Se questa soluzione consentirebbe di risolvere un problema contingente ed urgente, tuttavia essa non costituisce una risposta a possibili ulteriori variazioni dei prezzi, assicurando un’accettabile stabilità in un determinato arco di tempo. Per dirimere qualsiasi futura controversia sarebbe opportuno rendere evidenti le analisi dei prezzi ove, aggiornando le voci elementari, così come i valori della manodopera e, perché no, alcune peculiari situazioni operative, la lavorazione sarebbe congruamente attualizzata e liquidabile senza riserva alcuna. Per fare ciò sarebbe utile dotarsi di piattaforme digitali riguardanti i diversi settori merceologici più sensibili a variazioni di prezzi. Una base dati ove produttori e rivenditori, espongano i relativi listini aggiornati e dove, mediante una semplice consultazione, progettisti, committenze e imprese possano ottenere informazioni non solo economiche ma anche relative alle specifiche peculiarità territoriali.

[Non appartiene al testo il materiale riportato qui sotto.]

(** * The WebSocket provider of the agent platform front end

    A shallow embedding of [frontend/src/hooks/useWebSocket.tsx] (the
    [WebSocketProvider] component) as an event-driven state machine, with the
    part of [frontend/src/hooks/useAuth.tsx] that holds the session.

    The provider keeps two pieces of React state ([isConnected], [messages])
    and two refs ([wsRef], [reconnectTimeoutRef]).  Its code runs as
    non-overlapping reactions to calls of the context functions, to events of
    the [WebSocket] objects it constructed and to expiring timeouts.  The
    browser side (the sockets with their [readyState], the pending timeouts,
    the console) is part of the modelled state, so that a whole history can be
    replayed by [run]. *)

From Stdlib Require Import Ascii String.
From stdpp Require Import base option list strings gmap.

Open Scope string_scope.
Open Scope list_scope.

(** ** Browser objects *)

(** [WebSocket.readyState]: the constants [CONNECTING] (0), [OPEN] (1),
    [CLOSING] (2) and [CLOSED] (3). *)
Inductive ReadyState := CONNECTING | OPEN | CLOSING | CLOSED.

#[global] Instance ReadyState_eq_dec : EqDecision ReadyState.
Proof. solve_decision. Defined.

(** One [WebSocket] object made by [connect].  The four handlers are assigned
    in the same synchronous block as the constructor call, so every socket
    carries them; they close over the [agentId] argument of that [connect]
    call, kept here as [closure_agentId].  [sent] collects what [ws.send]
    was given. *)
Record WebSocket := mkWebSocket {
  url : string;
  closure_agentId : option string;
  readyState : ReadyState;
  sent : list string
}.

(** [ws.close()]: a socket that is connecting or open starts its closing
    handshake; otherwise nothing happens.  The close event comes later. *)
Definition ws_close (ws : WebSocket) : WebSocket :=
  match readyState ws with
  | CONNECTING | OPEN =>
      mkWebSocket (url ws) (closure_agentId ws) CLOSING (sent ws)
  | CLOSING | CLOSED => ws
  end.

Definition ws_set_readyState (r : ReadyState) (ws : WebSocket) : WebSocket :=
  mkWebSocket (url ws) (closure_agentId ws) r (sent ws).

(** [ws.send(frame)] on an open socket. *)
Definition ws_send (frame : string) (ws : WebSocket) : WebSocket :=
  mkWebSocket (url ws) (closure_agentId ws) (readyState ws) (sent ws ++ [frame]).

(** What the provider writes to the console. *)
Inductive ConsoleEntry :=
  | log_connected                                   (* console.log('WebSocket connected') *)
  | log_disconnected (code : nat) (reason : string) (* console.log('WebSocket disconnected:', code, reason) *)
  | error_parse                                     (* console.error('Failed to parse WebSocket message:', error) *)
  | error_socket                                    (* console.error('WebSocket error:', error) *)
  | warn_not_connected.                             (* console.warn('WebSocket is not connected') *)

(** ** The session of [useAuth.tsx] *)

Module Auth.

Record User := mkUser {
  id : nat;
  username : string;
  email : option string;
  is_active : bool;
  is_admin : bool;
  created_at : string;
  updated_at : string
}.

(** [access_token] is the entry of [localStorage]; [user] and [isLoading] are
    the React state of [AuthProvider]. *)
Record AuthState := mkAuth {
  access_token : option string;
  user : option User;
  isLoading : bool
}.
Lemma first_seen_set_iteration : OptionA.set_iteration first_seen_set.
Proof.
  intros l. split; [apply distinct_NoDup | intros x; apply distinct_In].
Qed.

(** C5, as stated, fails: under an iteration order Python allows, the
    bottlenecks machining, machining, assembly are listed as assembly,
    machining, which is not their first-seen order. *)
Lemma shift_not_in_first_seen_order :
  OptionA.set_iteration reversed_set /\
  exists ins,
    OptionA.insights reversed_set
      (example_results 1000 1200 1200 "machining" "machining" "assembly")
    = inr ins /\
    OptionA.bottleneck_box ins
    = OptionA.Bottleneck_Shift ["assembly"; "machining"]%string /\
    OptionA.bottleneck_box ins
    <> OptionA.Bottleneck_Shift
         (Series.distinct ["machining"; "machining"; "assembly"]%string).
Proof.
  split; [apply reversed_set_iteration|].
  eexists. split; [vm_compute; reflexivity|].
  split; [reflexivity|]. cbn. intros H. discriminate H.
Qed.

Lemma two_element_orders (l : list string) (a b : string) :
  NoDup l -> (forall x, In x l <-> x = a \/ x = b) -> a <> b ->
  l = [a; b] \/ l = [b; a].
Proof.
  intros Hnd Hin Hab.
  assert (Ha : In a l) by (apply Hin; auto).
  assert (Hb : In b l) by (apply Hin; auto).
  destruct l as [|x [|y [|z l]]].
  - destruct Ha.
  - cbn in Ha, Hb. destruct Ha as [<- | []], Hb as [<- | []]. congruence.
  - assert (Hx : x = a \/ x = b) by (apply Hin; cbn; auto).
    assert (Hy : y = a \/ y = b) by (apply Hin; cbn; auto).
    inversion Hnd as [|? ? Hni _]; subst. cbn in Hni.
    destruct Hx as [-> | ->], Hy as [-> | ->]; auto; exfalso; apply Hni; auto.
  - exfalso.
    assert (Hx : x = a \/ x = b) by (apply Hin; cbn; auto).
    assert (Hy : y = a \/ y = b) by (apply Hin; cbn; auto).
    assert (Hz : z = a \/ z = b) by (apply Hin; cbn; auto).
    inversion Hnd as [|? ? Hni Hnd']; subst.
    inversion Hnd' as [|? ? Hni' _]; subst. cbn in Hni, Hni'.
    destruct Hx as [-> | ->], Hy as [-> | ->], Hz as [-> | ->];
      first [apply Hni; auto; fail | apply Hni'; auto].
Qed.

(** C5, amended. For three evaluated scenarios the comparator reports
    "consistent bottleneck" with the single value when the three
    bottlenecks are equal, and otherwise "bottleneck shift" listing each
    distinct observed bottleneck once, in the order the set iterates
    (which need not be first-seen order); machining, machining, assembly
    yield a shift listing machining and assembly in one of the two
    orders. *)
Theorem bottleneck_report (list_set : list string -> list string)
  (results : OptionA.Results) :
  OptionA.set_iteration list_set ->
  let b1 := bottleneck (OptionA.result (OptionA.s1 results)) in
  let b2 := bottleneck (OptionA.result (OptionA.s2 results)) in
  let b3 := bottleneck (OptionA.result (OptionA.s3 results)) in
  exists ins,
    OptionA.insights list_set results = inr ins /\
    (b1 = b2 -> b2 = b3 ->
     OptionA.bottleneck_box ins = OptionA.Consistent_Bottleneck b1) /\
    (~ (b1 = b2 /\ b2 = b3) ->
     exists listed,
       OptionA.bottleneck_box ins = OptionA.Bottleneck_Shift listed /\
       NoDup listed /\ (forall x, In x listed <-> In x [b1; b2; b3])) /\
    (b1 = "machining"%string -> b2 = "machining"%string ->
     b3 = "assembly"%string ->
     OptionA.bottleneck_box ins
     = OptionA.Bottleneck_Shift ["machining"; "assembly"]%string \/
     OptionA.bottleneck_box ins
     = OptionA.Bottleneck_Shift ["assembly"; "machining"]%string).
Proof.
  intros Hset b1 b2 b3.
  destruct (insights_returns list_set results Hset)
    as (i & best & box & _ & _ & _ & Ebox & Eins).
  eexists. split; [exact Eins|]. cbn [OptionA.bottleneck_box].
  destruct (Hset (bottlenecks_of results)) as [Hnd Hin].
  unfold bottlenecks_of in *. fold b1 b2 b3 in Hnd, Hin, Ebox.
  unfold bottleneck_box_of in Ebox.
  assert (Hshift : ~ (b1 = b2 /\ b2 = b3) ->
            box = OptionA.Bottleneck_Shift (list_set [b1; b2; b3])).
  { intros Hneq.
    assert (Hlen : (1 < List.length (list_set [b1; b2; b3]))%nat).
    { destruct (string_dec b1 b2) as [E12 | N12].
      - destruct (string_dec b2 b3) as [E23 | N23]; [tauto|].
        apply (nodup_two_distinct _ b2 b3); [| |exact N23]; apply Hin; cbn; auto.
      - apply (nodup_two_distinct _ b1 b2); [| |exact N12]; apply Hin; cbn; auto. }
    apply Nat.ltb_lt in Hlen. rewrite Hlen in Ebox.
    injection Ebox as <-. reflexivity. }
  split; [|split].
  - intros E12 E23.
    assert (El : list_set [b1; b2; b3] = [b1]).
    { apply nodup_all_equal; [exact Hnd|]. intros x. rewrite Hin.
      cbn. rewrite <- E23, <- E12. intuition. }
    rewrite El in Ebox. cbn in Ebox. injection Ebox as <-. reflexivity.
  - intros Hneq. exists (list_set [b1; b2; b3]).
    split; [apply Hshift, Hneq|]. split; assumption.
  - intros E1 E2 E3.
    rewrite Hshift by (rewrite E2, E3; intros [_ H]; discriminate H).
    destruct (two_element_orders (list_set [b1; b2; b3])
                "machining" "assembly" Hnd) as [-> | ->]; auto.
    + intros x. rewrite Hin, E1, E2, E3. cbn. intuition.
    + discriminate.
Qed.
(** * Cybernate AI SDK client: connection lifecycle and event delivery

    A shallow embedding of [src/index.js] (class [CybernateAI]): the client
    session, the request executor [_request], the stream set-up
    [_setupWebSocket] with its socket handlers, the listener table
    ([on], [off], [_dispatchEvent]), the lifecycle operations
    ([connect], [disconnect], [retryWebSocketConnection], [watch],
    [unwatch]), the watcher cache ([getActiveWatchers]), the status
    report ([getConnectionStatus]) and the resource calls that send no
    body ([getWebhooks], [deleteWebhook], [getFileInfo], ...).

    Conventions of the embedding.
    - A method is a computation in the monad [M]: it reads and writes the
      session ([this]), appends to a log of externally visible effects and
      either returns a value or throws an [Error] with a message.
    - An [await] on the outside world is resolved by an explicit oracle
      argument: [FetchOutcome] for [fetch], [IoEnv] for the socket.io
      hand-shake.  Where a claim is about what may happen while a call is
      suspended, the method is split at its [await].
    - The [Map] [activeWatchers] and the response headers are finite
      maps.  The listener table [eventListeners] is a plain object: a
      finite map for its own keys, together with the members every
      object inherits from [Object.prototype].
    - The numbers of the configuration are JS numbers: [||] keeps any
      number but [0] and [NaN], so negative and fractional values are
      represented.
    - Callbacks are function references; [!==] on them is equality of
      references.  What a callback does when called is given by the host
      environment. *)

From Stdlib Require Import ZArith QArith.
From stdpp Require Import base option list strings pretty gmap fin_maps.

Local Open Scope string_scope.

(** ** Host environment and plain data *)

(** A JS number as far as this client looks at it: the result of
    [parseInt(_, 10)] is an integer or [NaN]. *)
Inductive JsNum :=
| NaN
| Num (z : Z).

(** A JS number as a configuration option may carry it: [NaN], an
    infinity, or a finite value, read as a rational (so negative and
    fractional values are numbers like the others). *)
Inductive Number :=
| NumNaN
| NumInf (negative : bool)
| NumFin (q : Q).

(** The number written as an integer literal. *)
Definition int (z : Z) : Number := NumFin (inject_Z z).

(** JS truthiness of a number: [0] and [NaN] are falsy. *)
Definition number_truthy (n : Number) : bool :=
  match n with
  | NumNaN => false
  | NumInf _ => true
  | NumFin q => negb (Qeq_bool q 0)
  end.

(** [count < n] for a counter that starts at 0 and goes up by one. *)
Definition count_below (count : nat) (n : Number) : bool :=
  match n with
  | NumNaN => false
  | NumInf negative => negb negative
  | NumFin q => negb (Qle_bool q (inject_Z (Z.of_nat count)))
  end.

(** A reference to a listener function. *)
Definition CallbackRef := nat.

(** The payload pushed over the stream.  Only [eventType] is inspected by
    the client; the rest of the object is carried along unchanged. *)
Record EventData := mkEventData {
  eventType : option string;
  eventBody : string
}.

(** The host: whether a socket.io client can be found
    ([window.io] in a browser, [require.resolve('socket.io-client')] in
    Node), the builtin [parseInt(_, 10)], the conversion of a number to
    a string made by a template literal, and the body of each listener
    function ([None]: returns normally, [Some e]: throws [e]). *)
Record Env := mkEnv {
  socketIoAvailable : bool;
  parseInt10 : string -> JsNum;
  numberToString : Number -> string;
  callbackBody : CallbackRef -> EventData -> option string
}.
Lemma digits_value_app (l1 l2 : list ascii) a :
  digits_value (l1 ++ l2) a =
    match digits_value l1 a with Some v => digits_value l2 v | None => None end.
Proof.
  revert a. induction l1 as [|c l1 IH]; intros a; simpl; [done|].
  destruct (_ && _); [apply IH|done].
Qed.

Lemma digit_char_value (m : nat) a :
  (m < 10)%nat ->
  digits_value [ascii_of_nat (48 + m)] a = Some (10 * a + Z.of_nat m)%Z.
Proof.
  intros Hm. cbn [digits_value]. rewrite nat_ascii_embedding by lia.
  replace ((48 <=? 48 + m) && (48 + m <=? 57))%nat with true.
  - do 2 f_equal. lia.
  - symmetry. apply andb_true_iff. split; apply Nat.leb_le; lia.
Qed.

Lemma digits_aux_value fuel : forall n acc,
  (n < fuel)%nat ->
  exists ds, String.list_ascii_of_string (digits_aux fuel n acc) =
               ds ++ String.list_ascii_of_string acc /\
             forall a, digits_value ds a = Some (a * 10 ^ Z.of_nat (length ds) + Z.of_nat n)%Z.
Proof.
  induction fuel as [|f IH]; intros n acc Hn; [lia|].
  cbn [digits_aux]. destruct (Nat.ltb_spec n 10) as [Hlt|Hge].
  - exists [ascii_of_nat (48 + n mod 10)]. split; [reflexivity|].
    intros a. rewrite digit_char_value by (apply Nat.mod_upper_bound; lia).
    rewrite Nat.mod_small by done. simpl. f_equal. lia.
  - destruct (IH (n / 10)%nat (String.String (ascii_of_nat (48 + n mod 10)) acc))
      as (ds & Hds & Hv).
    { assert (n / 10 < n)%nat by (apply Nat.div_lt; lia). lia. }
    exists (ds ++ [ascii_of_nat (48 + n mod 10)]).
    rewrite Hds, <- app_assoc. split; [reflexivity|].
    intros a. rewrite digits_value_app, Hv, digit_char_value by (apply Nat.mod_upper_bound; lia).
    apply (f_equal Some). rewrite length_app. simpl length.
    pose proof (Nat.div_mod_eq n 10) as Hdm.
    rewrite Nat2Z.inj_add, Z.pow_add_r by lia.
    assert (Hz : Z.of_nat n = (10 * Z.of_nat (n / 10) + Z.of_nat (n mod 10))%Z) by lia.
    rewrite Hz. change (10 ^ Z.of_nat 1)%Z with 10%Z. generalize (10 ^ Z.of_nat (length ds))%Z. intros p. nia.
Qed.

Lemma zeros_value k a :
  digits_value (String.list_ascii_of_string (String.concat "" (repeat "0" k))) 0 = a ->
  a = Some 0%Z.
Proof.
  rewrite concat_empty_list_ascii. intros <-.
  induction k as [|k IH]; [done|]. exact IH.
Qed.

(** The decimal digits in [pad3 n] read back as [n]. *)
Lemma pad3_value n :
  digits_value (String.list_ascii_of_string (pad3 n)) 0 = Some (Z.of_nat n).
Proof.
  unfold pad3, nat_str. cbv zeta.
  destruct (digits_aux_value (S n) n "" ltac:(lia)) as (ds & Hds & Hv).
  rewrite list_ascii_of_string_append, digits_value_app.
  rewrite (zeros_value _ _ eq_refl), Hds, app_nil_r, Hv, Z.mul_0_l. reflexivity.
Qed.

Lemma pad3_inj i j : pad3 i = pad3 j -> i = j.
Proof.
  intros H. pose proof (pad3_value i) as Hi. rewrite H, pad3_value in Hi.
  injection Hi. lia.
Qed.

Lemma list_ascii_of_string_inj (x y : string) :
  String.list_ascii_of_string x = String.list_ascii_of_string y -> x = y.
Proof.
  intros H.
  rewrite <- (String.string_of_list_ascii_of_string x), <- (String.string_of_list_ascii_of_string y).
  by rewrite H.
Qed.

Lemma chapter_file_name_inj i j : chapter_file_name i = chapter_file_name j -> i = j.
Proof.
  unfold chapter_file_name. intros H.
  apply (f_equal String.list_ascii_of_string) in H.
  rewrite !list_ascii_of_string_append in H. repeat rewrite <- app_assoc in H.
  apply app_inv_head in H. apply app_inv_tail in H.
  by apply pad3_inj, list_ascii_of_string_inj.
Qed.

Lemma sorted_lt_NoDup (l : list nat) : StronglySorted lt l -> NoDup l.
Proof.
  induction 1 as [|x l _ IH Hx]; constructor; [|done].
  intros Hin. rewrite Forall_forall in Hx. apply Hx in Hin. lia.
Qed.

(** X10: no two chapters of a build share an internal file name: the
    names [chapter_<idx:03d>.xhtml] of the chapters are pairwise distinct,
    also past 999 chapters, where the index takes more than three digits. *)
Theorem build_epub_chapter_names_distinct (urls : list string) :
  NoDup (map h_file_name (r_chapters (build_epub urls))).
Proof.
  destruct (build_epub_chapters urls) as (l & Hr & Hf & _).
  rewrite Hr, Hf. apply NoDup_ListNoDup, Finite.Injective_map_NoDup.
  - intros i j. apply chapter_file_name_inj.
  - apply NoDup_ListNoDup, sorted_lt_NoDup, ok_positions_sorted.
Qed.

End Proofs.

(* ------------------------------------------------------------------ *)
(** ** [build_and_send] *)

(** C7 (amended): the state file is advanced, to the old set together with
    the new URLs, exactly when there were new URLs, [build_epub] made as
    many chapters as there were new URLs, and the delivery returned without
    raising; otherwise (no new URLs, a partial or empty build, or a failed
    delivery) it is left as it was. *)
Theorem C7_state_advance (urls : list string) (sent : gset string)
    (build : list string -> nat) (send_ok : bool) :
  snd (build_and_send urls sent build send_ok) =
    let new_urls := filter (fun u => u ∉ sent) urls in
    if bool_decide (new_urls <> [] /\ build new_urls = length new_urls /\ send_ok = true)
    then sent ∪ list_to_set new_urls else sent.
Proof.
  unfold build_and_send. cbv zeta.
  destruct urls as [|u urls]; [by rewrite bool_decide_eq_false_2 by naive_solver|].
  destruct (filter (fun u => u ∉ sent) (u :: urls)) as [|v news] eqn:E;
    [by rewrite bool_decide_eq_false_2 by naive_solver|].
  destruct (Nat.eqb_spec (build (v :: news)) 0) as [H0|H0].
  - rewrite bool_decide_eq_false_2; [done|]. intros (_ & Hb & _). simpl in Hb. lia.
  - destruct send_ok; simpl.
    + destruct (Nat.eqb_spec (build (v :: news)) (S (length news))) as [Hb|Hb].
      * rewrite bool_decide_eq_true_2; [done|]. naive_solver.
      * rewrite bool_decide_eq_false_2; [done|]. naive_solver.
    + rewrite bool_decide_eq_false_2; [done|]. naive_solver.
Qed.

Lemma new_urls_nil (urls : list string) (sent : gset string) :
  filter (fun u => u ∉ sent) urls = [] <-> Forall (fun u => u ∈ sent) urls.
Proof.
  induction urls as [|u urls IH]; simpl; [split; [constructor|done]|].
  rewrite Forall_cons. destruct (decide (u ∉ sent)) as [Hu|Hu].
  - rewrite filter_cons_True by done. split; [discriminate|]. by intros [? _].
  - rewrite filter_cons_False by done. rewrite IH.
    split; [|by intros [_ ?]]. intros H. split; [|done]. by apply dec_stable.
Qed.

Lemma build_and_send_all_sent urls sent build send_ok :
  Forall (fun u => u ∈ sent) urls ->
  build_and_send urls sent build send_ok = (Returned None, sent).
Proof.
  intros H. apply new_urls_nil in H. unfold build_and_send. cbv zeta.
  rewrite H. by destruct urls.
Qed.

(** X11: [build_and_send] returns [None] (building and sending nothing)
    exactly when every URL read is already in the state file, including
    when there are no URLs at all; in every other case it builds, and
    then returns a count or raises. *)
Theorem build_and_send_none_iff (urls : list string) (sent : gset string)
    (build : list string -> nat) (send_ok : bool) :
  fst (build_and_send urls sent build send_ok) = Returned None <->
  Forall (fun u => u ∈ sent) urls.
Proof.
  split; [|intros H; by rewrite build_and_send_all_sent].
  unfold build_and_send. cbv zeta.
  destruct urls as [|u urls]; [intros _; constructor|].
  destruct (filter (fun u => u ∉ sent) (u :: urls)) as [|v news] eqn:E.
  - intros _. by apply new_urls_nil.
  - destruct (build (v :: news) =? 0)%nat; [discriminate|].
    destruct send_ok; [|discriminate]. simpl.
    destruct (build (v :: news) =? S (length news))%nat; discriminate.
Qed.

(** X12: once a run has changed the state file, a second run over the
    same URL list, whatever [build_epub] and the delivery do, builds and
    sends nothing: it returns [None] and leaves the state file as the
    first run wrote it. *)
Theorem build_and_send_rerun (urls : list string) (sent : gset string)
    (build build' : list string -> nat) (send_ok send_ok' : bool) :
  let sent' := snd (build_and_send urls sent build send_ok) in
  sent' <> sent ->
  build_and_send urls sent' build' send_ok' = (Returned None, sent').
Proof.
  cbv zeta. intros Hch. apply build_and_send_all_sent.
  revert Hch. unfold build_and_send at 1 2. cbv zeta.
  destruct urls as [|u urls]; [intros H; by contradict H|].
  destruct (filter (fun u => u ∉ sent) (u :: urls)) as [|v news] eqn:E;
    [intros H; by contradict H|].
  destruct (build (v :: news) =? 0)%nat; [intros H; by contradict H|].
  destruct send_ok; [|intros H; by contradict H]. cbn [negb length].
  destruct (build (v :: news) =? S (length news))%nat; [|intros H; by contradict H].
  intros _. apply Forall_forall. intros w Hw.
  destruct (decide (w ∈ sent)) as [Hs|Hs]; [set_solver|].
  apply elem_of_union_r, elem_of_list_to_set. rewrite <- E.
  by apply list_elem_of_filter.
Qed.

(* ------------------------------------------------------------------ *)
(** ** Properties of the text files *)

Module TxtProofs.
Import Txt.
Local Open Scope N_scope.

(** Both [str.strip()] and [str.strip("_")] remove a run of characters
    from each end. *)
Definition strip_by (p : N -> bool) (s : text) : text :=
  rev (drop_while p (rev (drop_while p s))).

Definition hd_ok (p : N -> bool) (s : text) : Prop :=
  match s with [] => True | c :: _ => p c = false end.

Lemma drop_while_hd p l : hd_ok p (drop_while p l).
Proof.
  induction l as [|c l IH]; simpl; [done|].
  destruct (p c) eqn:E; [done|]. simpl. done.
Qed.

Lemma drop_while_fix p l : hd_ok p l -> drop_while p l = l.
Proof. destruct l as [|c l]; simpl; [done|]. by intros ->. Qed.

Lemma drop_while_suffix p l : exists pre, l = pre ++ drop_while p l.
Proof.
  induction l as [|c l IH]; simpl; [by exists []|].
  destruct (p c); [|by exists []].
  destruct IH as [pre Hpre]. exists (c :: pre). simpl. by f_equal.
Qed.

Lemma drop_while_Forall (P : N -> Prop) p l : Forall P l -> Forall P (drop_while p l).
Proof.
  induction 1 as [|c l Hc Hl IH]; simpl; [constructor|].
  destruct (p c); [done|by constructor].
Qed.

Lemma strip_by_fix p s : hd_ok p s -> hd_ok p (rev s) -> strip_by p s = s.
Proof.
  intros H1 H2. unfold strip_by.
  rewrite (drop_while_fix p s H1), (drop_while_fix p (rev s) H2). apply rev_involutive.
Qed.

Un sistema digitalizzato aperto e verificato, basato sulla trasparenza dei dati forniti da produttori, committenze e progettisti e con il coinvolgimento degli enti di governo del territorio, come le Regioni, acquisendo tutte le informazioni relative a forniture e disponibilità “a portata di cantiere”, consentirebbe di realizzare quell’edilizia a chilometro zero dando anche un contributo determinante a praticare quella sostenibilità che tutti auspichiamo. Si pensi soltanto al contenimento dei costi e degli impatti derivanti dai consumi energetici e agli sprechi dovuti al trasporto e ad una cattiva logistica.